台風19号による猛烈な雨により甚大な被害が出た東北、関東など広範囲の現場では、14日も水が引かず、復旧に向けた作業が続いた。多数の新幹線車両が水に漬かった長野市のJR東日本の「長野新幹線車両センター」では水が引いたものの、北陸新幹線東京~金沢間の全線運転再開に向けた見通しは立たず、秋の観光シーズンへ懸念もある。共同通信の集計では、11県で死者56人、行方不明者16人になった。被害の全容はいまだ見通せない状態だ。
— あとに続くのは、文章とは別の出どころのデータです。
(* ===== verification/Verification.v ===== *)
(** [passkey-core/src/auth/verification.rs]: the server's check of a detached
    signature, and the challenge-response exchange it ends. *)

From S2P Require Import Prelude Bytes Interfaces Toy PasskeyError Canonical Challenge Identity.
From S2P Require CryptoError Signing.

Local Open Scope gc_scope.

Section Verification.
  Context {Cert : Type} `{PgpOps Cert, Base64Ops, HexOps}.

(** [Helper::check]: the first verified signature of the first group that has
    one accepts the message. *)
Fixpoint check (structure : list message_layer) : bool :=
  match structure with
  | [] => false
  | LayerSignatureGroup results :: rest =>
      (fix each (results : list bool) : bool :=
         match results with
         | [] => check rest
         | ok :: results => if ok then true else each results
         end) results
  | _ :: rest => check rest
  end.

Definition verify_detached_signature_with_cert (cert : Cert) (data signature : bytes)
    : result PasskeyError bool :=
  let? structure := ok_or (detached_layers cert data signature) InvalidSignature in
  Ok (check structure).

Definition verify_detached_signature (public_key_pem data signature : bytes)
    : result PasskeyError bool :=
  let? cert := parse_public_key public_key_pem in
  verify_detached_signature_with_cert cert data signature.

Definition parse_signature_base64 (encoded : bytes) : result PasskeyError bytes :=
  ok_or (b64_decode encoded) InvalidSignature.

Definition parse_signature_hex (encoded : bytes) : result PasskeyError bytes :=
  ok_or (hex_decode encoded) InvalidSignature.
End Verification.

(** ** Lemmas *)

Lemma check_iff layers :
  check layers = true <-> exists results, LayerSignatureGroup results ∈ layers /\ true ∈ results.
Proof.
  induction layers as [|l layers IH]; cbn [check].
  - split; [done|]. by intros (? & ?%elem_of_nil & _).
  - destruct l as [| |results].
    1,2: rewrite IH; split; intros (rs & Hin & Ht); exists rs; (split; [|done]);
      [by right | by apply elem_of_cons in Hin as [?|]].
    transitivity (true ∈ results \/ check layers = true).
    + induction results as [|[] results IHr].
      * split; [by right | intros [?%elem_of_nil|]; done].
      * split; [by left; left | done].
      * rewrite IHr. split; [intros [?|?]; [left; by right | by right]|].
        intros [[?|?]%elem_of_cons|?]; [done | by left | by right].
    + rewrite IH. split.
      * intros [Ht|(rs & Hin & Ht)]; [exists results; split; [by left|done]|].
        exists rs. split; [by right|done].
      * intros (rs & [[= ->]|Hin]%elem_of_cons & Ht); [by left|]. right. by exists rs.
Qed.

Lemma check_structure_check layers : Signing.check_structure layers = check layers.
Proof.
  apply eq_true_iff_eq. rewrite check_iff. unfold Signing.check_structure.
  rewrite existsb_exists. split.
  - intros (l & Hl%list_elem_of_In & He). destruct l as [| |rs]; try done. exists rs. split; [done|].
    apply existsb_exists in He as (x & Hx%list_elem_of_In & Ex). cbn in Ex. by rewrite Ex in Hx.
  - intros (rs & Hin%list_elem_of_In & Ht%list_elem_of_In). exists (LayerSignatureGroup rs).
    split; [done|]. apply existsb_exists. by exists true.
Qed.

Section Correct.
  Context {Cert : Type} `{PgpOps Cert}.

Lemma verified_same (armor data signature : bytes) :
  verify_detached_signature armor data signature = Ok true <->
  Signing.verify_detached armor data signature = Ok true.
Proof.
  unfold verify_detached_signature, parse_public_key, verify_detached_signature_with_cert,
    Signing.verify_detached.
  destruct (cert_parse armor) as [c|]; cbn [ok_or rbind]; [|by split].
  destruct (detached_layers c data signature) as [layers|]; cbn [ok_or rbind]; [|by split].
  rewrite check_structure_check. split; by intros [= ->].
Qed.

(** A signature is accepted exactly when the key parses and some signature of
    the structure verified over the data; an unreadable key and an unreadable
    signature are errors, never acceptance; and the check accepts the same
    signatures as gitcellar-crypto's own. *)
Theorem verify_detached_signature_iff (armor data signature : bytes) :
  (verify_detached_signature armor data signature = Ok true <->
   exists c layers results, cert_parse armor = Some c /\
     detached_layers c data signature = Some layers /\
     LayerSignatureGroup results ∈ layers /\ true ∈ results) /\
  (verify_detached_signature armor data signature = Ok true <->
   Signing.verify_detached armor data signature = Ok true) /\
  (forall e, verify_detached_signature armor data signature = Err e ->
     e = InvalidPublicKey "Failed to parse public key: {}" /\ cert_parse armor = None \/
     e = InvalidSignature /\ exists c, cert_parse armor = Some c /\ detached_layers c data signature = None).
Proof.
  split; [|split; [apply verified_same|]];
    unfold verify_detached_signature, parse_public_key, verify_detached_signature_with_cert;
    destruct (cert_parse armor) as [c|]; cbn [ok_or rbind].
  - destruct (detached_layers c data signature) as [layers|] eqn:El; cbn [ok_or rbind].
    + transitivity (check layers = true); [split; [by intros [= ->] | by intros ->]|].
      rewrite check_iff. split.
      * intros (rs & ? & ?). by exists c, layers, rs.
      * intros (? & ? & rs & [= <-] & E & ? & ?). rewrite El in E. injection E as <-. by exists rs.
    + split; [done|]. intros (? & ? & ? & [= <-] & E & _). congruence.
  - split; [done|]. by intros (? & ? & ? & ? & _).
  - destruct (detached_layers c data signature) eqn:El; [done|]. intros e [= <-]. right. eauto.
  - intros e [= <-]. by left.
Qed.
End Correct.

(** ** The exchange *)

Section Exchange.
  Context {Cert R : Type} `{PgpLaws Cert, HexLaws, Base64Laws, RngLaws R}.

(** C21: Challenge-response: a server's fresh challenge is one a client signs; the
    signature, sent as base64 or hexadecimal, is accepted over the payload the
    server rebuilds, under the public key the client exported; and that payload
    belongs to this purpose and this challenge alone, so the signature
    answers no other. *)
Theorem challenge_response (e : Signing.EncryptionEngine Cert) (armor : bytes) (p : ChallengePurpose)
    (r : R) :
  Signing.signer e armor ->
  let c := (generate_challenge r).1 in
  exists sig payload, Signing.sign_auth_challenge e p c = Ok sig /\
    challenge_signing_payload p c = Ok payload /\
    rbind (parse_signature_base64 (b64_encode sig)) (verify_detached_signature armor payload) = Ok true /\
    rbind (parse_signature_hex (hex_encode sig)) (verify_detached_signature armor payload) = Ok true /\
    forall p' c', challenge_signing_payload p' c' = Ok payload -> p' = p /\ c' = c.
Proof.
  intros Hsig c. unfold Signing.sign_auth_challenge.
  assert (Hp : exists payload, challenge_signing_payload p c = Ok payload).
  { unfold challenge_signing_payload, c. rewrite generate_challenge_well_formed. by eexists. }
  destruct Hp as [payload Ep]. rewrite Ep. cbn [map_err rbind].
  destruct (Signing.sign_data_verifies e armor payload Hsig) as (sig & Es & Hv).
  exists sig, payload. split; [done|]. split; [done|].
  apply verified_same in Hv. unfold parse_signature_base64, parse_signature_hex.
  rewrite b64_decode_encode, hex_decode_encode. split; [done|]. split; [done|].
  intros p' c' Ep'. apply challenge_payload_ok in Ep as [_ E], Ep' as [_ E'].
  rewrite E in E'. apply lp_fields_inj in E'. injection E' as E1 ->. split; [|done].
  by destruct p, p'.
Qed.
End Exchange.

(** ** On concrete input *)

Definition demo_engine : Signing.EncryptionEngine bytes :=
  {| Signing.ee_cert := b "alice"; Signing.key_version := None |}.

Lemma challenge_response_witness :
  exists sig payload,
    Signing.sign_auth_challenge demo_engine Login (generate_challenge 7).1 = Ok sig /\
    challenge_signing_payload Login (generate_challenge 7).1 = Ok payload /\
    verify_detached_signature (b "alice") payload sig = Ok true.
Proof.
  destruct (challenge_response demo_engine (b "alice") Login 7) as (sig & payload & Hs & Hp & Hv & _).
  - split; [|reflexivity]. eexists. split; [reflexivity|]. intros data. by eexists.
  - exists sig, payload. split; [exact Hs|]. split; [exact Hp|].
    unfold parse_signature_base64 in Hv. rewrite b64_decode_encode in Hv. exact Hv.
Defined.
台風19号に伴う猛烈な雨により、広い地域で起きた甚大な被害。14日、警察や消防、自衛隊が、取り残された人の救助や行方不明者の捜索を続けた。ただ、いまだに全体の被害は見通せていない。堤防の決壊で、河川の流域が広く水に漬かり、水の深さで立ち入りが困難な場所もあるためだ。

国交省や総務省消防庁によると、各地で決壊した堤防は調査の結果、さらに増えて、7県の37河川52カ所に上ったことが判明。住宅の床上浸水は1975棟、床下浸水は1729棟に達した。14日には岩手、宮城、福島、神奈川、長野、静岡の6県で新たに遺体が発見され、死者は計56人に上っている。

一方、長野県の千曲川堤防決壊の影響で、北陸新幹線の車両が「水没」しかける衝撃的な姿が明らかになった、JR東日本の長野新幹線車両センター付近はこの日、水が引いた状態で、10編成120両の車両全体が姿を現した。ただ、センターのある長野市赤沼地区は避難指示が続いており、屋内施設など詳しい被災状況の調査は難航している。同車両は、新幹線のファーストクラスといわれる「グランクラス」を有し、鉄道ファンにも人気が高いが、水の深さは最大約4・3メートルに達したとみられ、車両への影響が心配される。JR東日本は「新幹線が走る本線に浸水しているとの情報もあるが、確認に行けないため分からないのが実情」と説明。13日夜から東京~長野間で本数を減らして運転、金沢~富山間は通常運転を続けるが、この日、東京~金沢間の全線の運転再開について「相当の期間を要する」と発表した。観光への影響も懸念される。

崖崩れや土石流、地すべりなどは各地で多発。国交省のまとめでは、土砂災害は、19都県で計140件に上った。一部の河川は水位が高い状態が続く。関東や東北地方では14日も雨が降り、2次被害の恐れもあることから、慎重な救助、復旧作業が続いた。

停電も広範囲で継続。浄水場の被災や水道管の破損などで断水が続く地域も、厚労省によると13都県の計13万8000戸ある。断水が続く施設には病院や障がい者施設も含まれ、厚労省はこの日、ライフラインの確保に向けて被災者支援チームを立ち上げた。それでも、被災者の生活再建には時間がかかるとみられる。